Continuing a round-up that I began yesterday, here are new songs, new videos, and an enticing piece of news that caught my eyes and ears since the last weekend began. They share a certain . . . darkness . . . at their core.
I’ve been waiting with bated breath for Diabolical’s new album Neogenesis since hearing a collection of pre-production excerpts released during the summer of 2012 (featured here). I say that without knowing precisely what bated breath means, but I presume it smells better than baited breath. In any event, Neogenesis is finally on the verge of release (the official date is September 27), and to build anticipation Diabolical have released a music video for a track named “Metamorphosis”.
The song is a wave front of blasting, blackened, death metal. In its most powerfully storming moments, it reminds me of those Polish masters Behemoth and Hate. It has an infernally imperial aura, and the production underscores its crushing might. The video is also very well done, though be aware that it includes nudity (not presented salaciously, I might add). I’m really looking forward to hearing all of Neogenesis.
Below the “Metamorphosis” video I’ve also embedded a previously released lyric video for another song, “Into Oblivion”, which is more fast and furious than “Metamorphosis” but is also a fine song.

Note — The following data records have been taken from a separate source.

(* ===== verification/GitHub.v ===== *)
(** * The GitHub package, apart from its client (internal/githubmcp)

    schema.go: tool names and the conversion of an upstream JSON Schema.
    destructive.go: which tools write.  userctx.go, token.go, peruser.go: the
    identity in the context and the credential sources.  ratelimit.go: the
    rate-limit markers, the Retry-After hint and the backoff.

    [encoding/json] is a parameter where it decodes ([decode], [unquote],
    [unmarshal]); the environment, the tokens file and the random draws are
    arguments. *)

From S2P Require Import Prelude GoString GoConv Event Utf8 Wire GoNum.

#[local] Open Scope Z_scope.

(** ** Tool names (schema.go) *)

Definition ToolPrefix : string := "github_".

Definition PrefixedName (mcpName : string) : string :=
  if HasPrefix mcpName ToolPrefix then mcpName else ToolPrefix +:+ mcpName.

Definition UnprefixedName (prefixedName : string) : string := TrimPrefix prefixedName ToolPrefix.

Definition IsGitHubTool (name : string) : bool := HasPrefix name ToolPrefix.

(** ** Schemas (schema.go; [Schema] of internal/middleware/tools.go) *)

(** A JSON object decoded to a Go map is an association list without
    duplicate keys; [null] decodes to the nil pointer. *)
Inductive rawSchema := mkRaw {
  raw_Type : string;
  raw_Description : string;
  raw_Properties : list (string * option rawSchema);
  raw_Required : list string;
  raw_Enum : list string;             (* json.RawMessage *)
  raw_Items : option rawSchema;
  raw_Minimum : option f64;
  raw_Maximum : option f64;
}.

Inductive Schema := mkSchema {
  sc_Type : string;
  sc_Description : string;
  sc_Properties : list (string * Schema);
  sc_Required : list string;
  sc_Enum : list string;
  sc_Items : option Schema;
  sc_Minimum : option f64;
  sc_Maximum : option f64;
}.

Definition schema_types : list string := ["object"; "string"; "integer"; "number"; "boolean"; "array"].

Definition normalizeType (t : string) : string :=
  if existsb (String.eqb (ToLower t)) schema_types then ToLower t
  else if String.eqb (ToLower t) "" then "object"
  else "string".

Definition dquote : ascii := ascii_of_nat 34.

Section convert.
(** [json.Unmarshal] of a raw value into a string. *)
Variable unquote : string -> option string.

Definition quoted (s : string) : bool :=
  (2 <=? zlen s) && match s with String c _ => Ascii.eqb c dquote | _ => false end &&
  match last_byte s with Some c => Ascii.eqb c dquote | None => false end.

Definition enum_string (v : string) : string :=
  if quoted v then match unquote v with Some s => s | None => v end else v.

Definition enumToStrings (raw : list string) : list string := enum_string <$> raw.

(** [convert] of a schema that is not nil. *)
Fixpoint convert (r : rawSchema) : Schema :=
  let fix properties (l : list (string * option rawSchema)) : list (string * Schema) :=
    match l with
    | [] => []
    | (k, None) :: l' => properties l'
    | (k, Some v) :: l' => (k, convert v) :: properties l'
    end in
  mkSchema (normalizeType (raw_Type r)) (raw_Description r) (properties (raw_Properties r)) (raw_Required r)
    (enumToStrings (raw_Enum r))
    (match raw_Items r with Some i => Some (convert i) | None => None end)
    (raw_Minimum r) (raw_Maximum r).

Definition empty_schema (description : string) : Schema := mkSchema "object" description [] [] [] None None None.

(** [json.Unmarshal] into a [rawSchema]; a JSON [null] leaves the zero value. *)
Variable decode : string -> option rawSchema.
#[export] Instance genai_Type_eq_dec : EqDecision genai_Type.
Proof. solve_decision. Defined.

Definition geminiType (t : string) : genai_Type :=
  if String.eqb t "object" then TypeObject
  else if String.eqb t "string" then TypeString
  else if String.eqb t "integer" then TypeInteger
  else if String.eqb t "number" then TypeNumber
  else if String.eqb t "boolean" then TypeBoolean
  else if String.eqb t "array" then TypeArray
  else TypeObject.

#[warnings="-register-all"]
Inductive genai_Schema := mkGenai {
  g_Type : genai_Type;
  g_Description : string;
  g_Properties : list (string * genai_Schema);
  g_Required : list string;
  g_Enum : list string;
  g_Items : option genai_Schema;
  g_Minimum : option f64;
  g_Maximum : option f64;
}.

Fixpoint toGeminiSchema (s : Schema) : genai_Schema :=
  let fix props (l : list (string * Schema)) : list (string * genai_Schema) :=
    match l with [] => [] | (k, v) :: l' => (k, toGeminiSchema v) :: props l' end in
  mkGenai (geminiType (sc_Type s)) (sc_Description s) (props (sc_Properties s)) (sc_Required s) (sc_Enum s)
    (match sc_Items s with Some i => Some (toGeminiSchema i) | None => None end) (sc_Minimum s) (sc_Maximum s).

Definition toGeminiTools (specs : list ToolSpec) : list (string * string * genai_Schema) :=
  (fun s => (ts_Name s, ts_Description s, toGeminiSchema (ts_Parameters s))) <$> specs.

(** ** The catalogue against the validators *)

Definition all_tools : list ToolSpec := DefaultTools ++ [WorkerPoolSpec] ++ DaemonToolSpecs.

Fixpoint schema_known (s : Schema) : bool :=
  let fix props (l : list (string * Schema)) : bool := match l with [] => true | (_, v) :: l' => schema_known v && props l' end in
  existsb (String.eqb (sc_Type s)) schema_types && props (sc_Properties s) &&
  forallb (fun k => existsb (fun kv => String.eqb k kv.1) (sc_Properties s)) (sc_Required s) &&
  match sc_Items s with Some i => schema_known i | None => true end.

Lemma catalogue_well_formed :
  NoDup (ts_Name <$> all_tools) /\ Forall (fun t => KnownTool (ts_Name t) = true /\ schema_known (ts_Parameters t) = true) all_tools.
Proof.
  split; [apply (bool_decide_unpack _); vm_compute; exact I|].
  assert (forallb (fun t => KnownTool (ts_Name t) && schema_known (ts_Parameters t)) all_tools = true) as H by (vm_compute; reflexivity).
  apply Forall_forall. intros t Ht. apply (forallb_forall _ _) with (x := t) in H; [|by apply list_elem_of_In]. by apply andb_true_iff.
Qed.

Lemma reqString_missing a k : arg_lookup a k = None -> reqString a k = Err ("missing " +:+ k).
Proof. unfold reqString. by intros ->. Qed.

Lemma check_err {A} (r : result tool_err A) k : (exists e, k = Err e) -> exists e, check r k = Err e.
Proof. intros [e ->]. destruct r; simpl; eauto. Qed.

(** Each required argument is one the tool's own validator demands. *)
Definition demands (up : string -> option (string * string)) (t : ToolSpec) (k : string) : Prop :=
  forall a, arg_lookup a k = None -> exists e, Validate up validateDispatchWorkerPool (ts_Name t) a = Err e.

(** The validator of the tool's own name, then every case of the missing
    argument. *)
Ltac missing :=
  intros a Hk; unfold Validate; cbn [ts_Name]; cbn [String.eqb Ascii.eqb Bool.eqb];
  rewrite ?orb_false_l;
  unfold validateExecuteScript, validateReadFile, validateListDir, validateWritePatch, validateApplyCodePatch, validateSearchSyntax,
    validateLSPQuery, validatePinFile, validateUnpinFile, validateFetchExternalDocs, validateDispatchWorkerPool, ParseWorkerPoolArgs,
    validateMonitorDaemon, validateStopDaemon;
  rewrite ?(reqString_missing _ _ Hk), ?Hk; cbn [check];
  repeat first [by eauto | apply check_err].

Neogenesis can be pre-ordered at this location, and you can find Diabolical on Facebook here:
More than three years have passed since Metal Blade released Contamination, the last album by the Swedish black metal band Valkyrja. I’m almost embarrassed to read what I wrote about it, so transported was I by the power of the music. Very little news has emerged from the Valkyrja camp since then. I think fans began to doubt whether there would even be another album until last September, when the band surfaced long enough to disclose that they were indeed at work on a new release. And then more silence followed, until yesterday, when Valkyrja announced the following information:
The new album’s name is The Antagonist’s Fire and it will be released on November 11 by W.T.C. Productions (the World Terror Committee). I have high hopes.
Sarkom are a black metal band from Oslo, Norway, whose name (and music) I hadn’t heard before yesterday. Their third album, Doomsday Elite, is set for release by Dark Essence on October 15 and will feature guest appearances by members of The Kovenant, Svarttjern, Negator, and Paradigma, among others. Yesterday, the label released the album’s title track as a preview of what Doomsday Elite holds in store.
The song is excellent — brutish and bestial, yet majestic and stately. The heavy low end rumbles like thunder, while the riffing rakes and punches, and Unsgaard’s vocals are an acid spray of unbridled vehemence. If this is representative of what Doomsday Elite holds in store, count me in.
I’ve come across few bands over the last year whose music is as disturbing, as disorienting, yet as strangely magnetic as this Portland-based duo. I wrote this in reviewing their debut EP, Master, We Perish:
Percussionist Lee Buford and guitarist/vocalist Chip King have their fingers on the pulse of a beast. It heaves with hellish menace in Master, We Perish. It exhales the breath of waking nightmares. With its help, they’ve created psychoactive music: you not only listen and feel, but in listening, your mind begins to imagine things, and they’re not pretty things.
How this distortion-heavy cloud of sludgy doom and black, sample-filled noise can prove to be so captivating, I can’t explain, but it is.
And now we have a new song. Its name is “To Attempt Openness” and it will appear on the band’s debut album Christs, Redeemers, which Thrill Jockey plans to release on October 15. Pitchfork premiered the song about a week ago, but I didn’t catch up to it until yesterday.
Your head, it’s the anvil, and The Body, they’re the hammer of doom, forging something fearsome within your mind with titanic blows that scatter neural sparks with abandon. “Massive” doesn’t begin to describe it — absolutely huge drum hits, storm blasts of distorted guitar, hair-raising shrieks, demented electronic noises, and an atmosphere of apocalyptica. You may well not be ready for this.